▶ [Task prompt]
In the records below, begin at the line that has "Definition wire_string (s" and stop after the line that has "Definition encode_patch (p"; quote those lines verbatim and nothing more.

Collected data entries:
..........

(* ===== verification/Gossip.v ===== *)
(** Task gossip: [internal/tasks/gossip_apply.go] and the event frame of
    [internal/p2p/task_sync_p2p.go].

    [field_patches_json] is the value it decodes to: absent (or null), not an
    object of the patch's shape, or a patch.  [encode_patch] is what [json.Marshal]
    followed by [json.Unmarshal] makes of a patch: invalid UTF-8 is replaced, the
    raw tags are compacted, and a tag text that is not JSON or a year outside 0-9999
    makes Marshal fail, which the code ignores. *)

From Stdlib Require Import Ascii String.
From stdpp Require Import gmap strings.
From S2P Require Import Prelude GoStrings GoJson Hlc TaskStore TaskLease.

#[local] Open Scope string_scope.
#[local] Open Scope list_scope.
#[local] Open Scope Z_scope.

(** ** The wire *)

Record RemoteTaskPatch := {
  p_Title : string; p_Description : string; p_Status : string; p_Priority : string;
  p_Meta : string; p_TagsJSON : string;
  p_AssigneeSessionID : string; p_AssigneePeerID : string; p_AssigneeUserID : string;
  p_AssigneeOriginKind : string; p_OriginPeerID : string;
  p_DueAt : option Z; p_ClosedAt : option Z; p_Clears : list string }.

Definition empty_patch : RemoteTaskPatch :=
  {| p_Title := ""; p_Description := ""; p_Status := ""; p_Priority := ""; p_Meta := "";
     p_TagsJSON := ""; p_AssigneeSessionID := ""; p_AssigneePeerID := ""; p_AssigneeUserID := "";
     p_AssigneeOriginKind := ""; p_OriginPeerID := ""; p_DueAt := None; p_ClosedAt := None;
     p_Clears := [] |}.

Inductive field_patches := NoPatches | BadPatches | Patches (p : RemoteTaskPatch).

Record TaskSyncEvent := {
  e_TaskID : string; e_WorkspaceID : string; e_HLC : string; e_BySession : string;
  e_ByPeer : string; e_FieldPatches : field_patches }.

(** A string through Marshal and Unmarshal. *)
Definition wire_string (s : string) : string := fix_utf8 0 (list_ascii_of_string s).

(** [json.Compact] with HTML escaping, as Marshal applies it to a RawMessage. *)
Definition html_escape (a : ascii) : string :=
  if bool_decide (a = "<"%char) then "\u003c" else
  if bool_decide (a = ">"%char) then "\u003e" else
  if bool_decide (a = "&"%char) then "\u0026" else String a "".

Fixpoint compact (in_str esc : bool) (l : list ascii) : string :=
  match l with
  | [] => ""
  | a :: l' =>
      if in_str then
        match l' with
        | b :: c :: l'' =>
            if bool_decide (a = ascii_of_N 226) && bool_decide (b = ascii_of_N 128) &&
               (bool_decide (c = ascii_of_N 168) || bool_decide (c = ascii_of_N 169))
            then (if bool_decide (c = ascii_of_N 168) then "\u2028" else "\u2029") +:+
                 compact true false l''
            else html_escape a +:+
              (if esc then compact true false l'
               else if bool_decide (a = "\"%char) then compact true true l'
               else compact (negb (bool_decide (a = "034"%char))) false l')
        | _ => html_escape a +:+
              (if esc then compact true false l'
               else if bool_decide (a = "\"%char) then compact true true l'
               else compact (negb (bool_decide (a = "034"%char))) false l')
        end
      else if is_json_space a then compact false false l'
      else String a (compact (bool_decide (a = "034"%char)) false l')
  end.

(** [None] when the text is not valid JSON. *)
Definition json_compact (raw : string) : option string :=
  _ ← json_parse raw; Some (compact false false (list_ascii_of_string raw)).

(** [Time.MarshalJSON] accepts the years 0 to 9999. *)
Definition json_time_ok (t : Z) : bool :=
  (-62167219200 * second <=? t) && (t <? 253402300800 * second).
Definition json_time_opt_ok (t : option Z) : bool :=
  match t with Some t => json_time_ok t | None => true end.

Definition encode_patch (p : RemoteTaskPatch) : option RemoteTaskPatch :=
  if json_time_opt_ok (p_DueAt p) && json_time_opt_ok (p_ClosedAt p) then
    tags ← (if bool_decide (p_TagsJSON p = "") then Some "" else json_compact (p_TagsJSON p));
    Some {| p_Title := wire_string (p_Title p); p_Description := wire_string (p_Description p);
       p_Status := wire_string (p_Status p); p_Priority := wire_string (p_Priority p);
       p_Meta := wire_string (p_Meta p); p_TagsJSON := tags;
       p_AssigneeSessionID := wire_string (p_AssigneeSessionID p);
       p_AssigneePeerID := wire_string (p_AssigneePeerID p);
       p_AssigneeUserID := wire_string (p_AssigneeUserID p);
       p_AssigneeOriginKind := wire_string (p_AssigneeOriginKind p);
       p_OriginPeerID := wire_string (p_OriginPeerID p);
       p_DueAt := p_DueAt p; p_ClosedAt := p_ClosedAt p;
       p_Clears := wire_string <$> p_Clears p |}
  else None.

(** ** Applying an event *)

Fixpoint firstNonEmptyStr (values : list string) : string :=
  match values with
  | [] => ""
  | v :: vs => if bool_decide (v = "") then firstNonEmptyStr vs else v
  end.

(** [strings.Compare]. *)
Definition strings_Compare (a b : string) : Z :=
  match String.compare a b with Lt => -1 | Eq => 0 | Gt => 1 end.

Definition compareHLCWithTiebreak (aHLC aPeer bHLC bPeer : string) : Z :=
  if String.ltb bHLC aHLC then 1
  else if String.ltb aHLC bHLC then -1
  else strings_Compare bPeer aPeer.

(** Keep the row's value where the patch carries the zero value. *)
Definition patched (new old : string) : string := if bool_decide (new = "") then old else new.
Definition patched_time (new old : option Z) : option Z :=
  match new with Some _ => new | None => old end.

Definition mergeFields (t : Task) (p : RemoteTaskPatch) : Task :=
  let c := content t in let a := assignment t in
  {| ID := ID t; WorkspaceID := WorkspaceID t;
     content := {|
       Title := patched (p_Title p) (Title c);
       Description := patched (p_Description p) (Description c);
       Status := patched (p_Status p) (Status c);
       ClosedAt := patched_time (p_ClosedAt p) (ClosedAt c);
       Priority := patched (p_Priority p) (Priority c);
       DueAt := patched_time (p_DueAt p) (DueAt c);
       TagsJSON := patched (p_TagsJSON p) (TagsJSON c);
       Meta := patched (p_Meta p) (Meta c) |};
     assignment :=
       if bool_decide (p_AssigneeOriginKind p = "") then
         {| AssigneeSessionID := patched (p_AssigneeSessionID p) (AssigneeSessionID a);
            AssigneeOriginKind := AssigneeOriginKind a;
            AssigneePeerID := patched (p_AssigneePeerID p) (AssigneePeerID a);
            AssigneeUserID := patched (p_AssigneeUserID p) (AssigneeUserID a);
            AssignedBySessionID := AssignedBySessionID a; AssignedByPeerID := AssignedByPeerID a;
            AssignedAt := AssignedAt a; LeaseExpiresAt := LeaseExpiresAt a |}
       else
         {| AssigneeSessionID := p_AssigneeSessionID p;
            AssigneeOriginKind := p_AssigneeOriginKind p;
            AssigneePeerID := p_AssigneePeerID p; AssigneeUserID := p_AssigneeUserID p;
            AssignedBySessionID := AssignedBySessionID a; AssignedByPeerID := AssignedByPeerID a;
            AssignedAt := AssignedAt a; LeaseExpiresAt := LeaseExpiresAt a |};
     provenance := provenance t; visibility := visibility t;
     UpdatedBySessionID := UpdatedBySessionID t; StatusHistory := StatusHistory t;
     HlcAt := HlcAt t; RemoteBaseHLC := RemoteBaseHLC t; Pinned := Pinned t;
     DeletedAt := DeletedAt t; UpdatedAt := UpdatedAt t |}.

Definition with_parts (c : Content) (a : Assignment) (t : Task) : Task :=
  {| ID := ID t; WorkspaceID := WorkspaceID t; content := c; assignment := a;
     provenance := provenance t; visibility := visibility t;
     UpdatedBySessionID := UpdatedBySessionID t; StatusHistory := StatusHistory t;
     HlcAt := HlcAt t; RemoteBaseHLC := RemoteBaseHLC t; Pinned := Pinned t;
     DeletedAt := DeletedAt t; UpdatedAt := UpdatedAt t |}.

Inductive clear_name := ClearAssignee | ClearDueAt | ClearMeta | ClearDescription | ClearClosedAt.
#[export] Instance clear_name_eq_dec : EqDecision clear_name.
Proof. solve_decision. Defined.

Definition parse_clear (field : string) : option clear_name :=
  let f := ToLower field in
  if bool_decide (f = "assignee") then Some ClearAssignee else
  if bool_decide (f = "due_at") then Some ClearDueAt else
  if bool_decide (f = "meta") then Some ClearMeta else
  if bool_decide (f = "description") then Some ClearDescription else
  if bool_decide (f = "closed_at") then Some ClearClosedAt else None.

(** The "assignee" case leaves the human assignee alone. *)
Definition apply_clear (t : Task) (field : string) : Task :=
  let c := content t in let a := assignment t in
  match parse_clear field with
  | Some ClearAssignee =>
      with_parts c
        {| AssigneeSessionID := ""; AssigneeOriginKind := "local"; AssigneePeerID := "";
           AssigneeUserID := AssigneeUserID a; AssignedBySessionID := AssignedBySessionID a;
           AssignedByPeerID := AssignedByPeerID a; AssignedAt := None; LeaseExpiresAt := None |} t
  | Some ClearDueAt =>
      with_parts {| Title := Title c; Description := Description c; Status := Status c;
        ClosedAt := ClosedAt c; Priority := Priority c; DueAt := None; TagsJSON := TagsJSON c;
        Meta := Meta c |} a t
  | Some ClearMeta =>
      with_parts {| Title := Title c; Description := Description c; Status := Status c;
        ClosedAt := ClosedAt c; Priority := Priority c; DueAt := DueAt c; TagsJSON := TagsJSON c;
        Meta := "" |} a t
  | Some ClearDescription =>
      with_parts {| Title := Title c; Description := ""; Status := Status c;
        ClosedAt := ClosedAt c; Priority := Priority c; DueAt := DueAt c; TagsJSON := TagsJSON c;
        Meta := Meta c |} a t
  | Some ClearClosedAt =>
      with_parts {| Title := Title c; Description := Description c; Status := Status c;
        ClosedAt := None; Priority := Priority c; DueAt := DueAt c; TagsJSON := TagsJSON c;
        Meta := Meta c |} a t
  | None => t
  end.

..........

▶ [Output for this exercise]
Definition wire_string (s : string) : string := fix_utf8 0 (list_ascii_of_string s).

(** [json.Compact] with HTML escaping, as Marshal applies it to a RawMessage. *)
Definition html_escape (a : ascii) : string :=
  if bool_decide (a = "<"%char) then "\u003c" else
  if bool_decide (a = ">"%char) then "\u003e" else
  if bool_decide (a = "&"%char) then "\u0026" else String a "".

Fixpoint compact (in_str esc : bool) (l : list ascii) : string :=
  match l with
  | [] => ""
  | a :: l' =>
      if in_str then
        match l' with
        | b :: c :: l'' =>
            if bool_decide (a = ascii_of_N 226) && bool_decide (b = ascii_of_N 128) &&
               (bool_decide (c = ascii_of_N 168) || bool_decide (c = ascii_of_N 169))
            then (if bool_decide (c = ascii_of_N 168) then "\u2028" else "\u2029") +:+
                 compact true false l''
            else html_escape a +:+
              (if esc then compact true false l'
               else if bool_decide (a = "\"%char) then compact true true l'
               else compact (negb (bool_decide (a = "034"%char))) false l')
        | _ => html_escape a +:+
              (if esc then compact true false l'
               else if bool_decide (a = "\"%char) then compact true true l'
               else compact (negb (bool_decide (a = "034"%char))) false l')
        end
      else if is_json_space a then compact false false l'
      else String a (compact (bool_decide (a = "034"%char)) false l')
  end.

(** [None] when the text is not valid JSON. *)
Definition json_compact (raw : string) : option string :=
  _ ← json_parse raw; Some (compact false false (list_ascii_of_string raw)).

(** [Time.MarshalJSON] accepts the years 0 to 9999. *)
Definition json_time_ok (t : Z) : bool :=
  (-62167219200 * second <=? t) && (t <? 253402300800 * second).
Definition json_time_opt_ok (t : option Z) : bool :=
  match t with Some t => json_time_ok t | None => true end.

Definition encode_patch (p : RemoteTaskPatch) : option RemoteTaskPatch :=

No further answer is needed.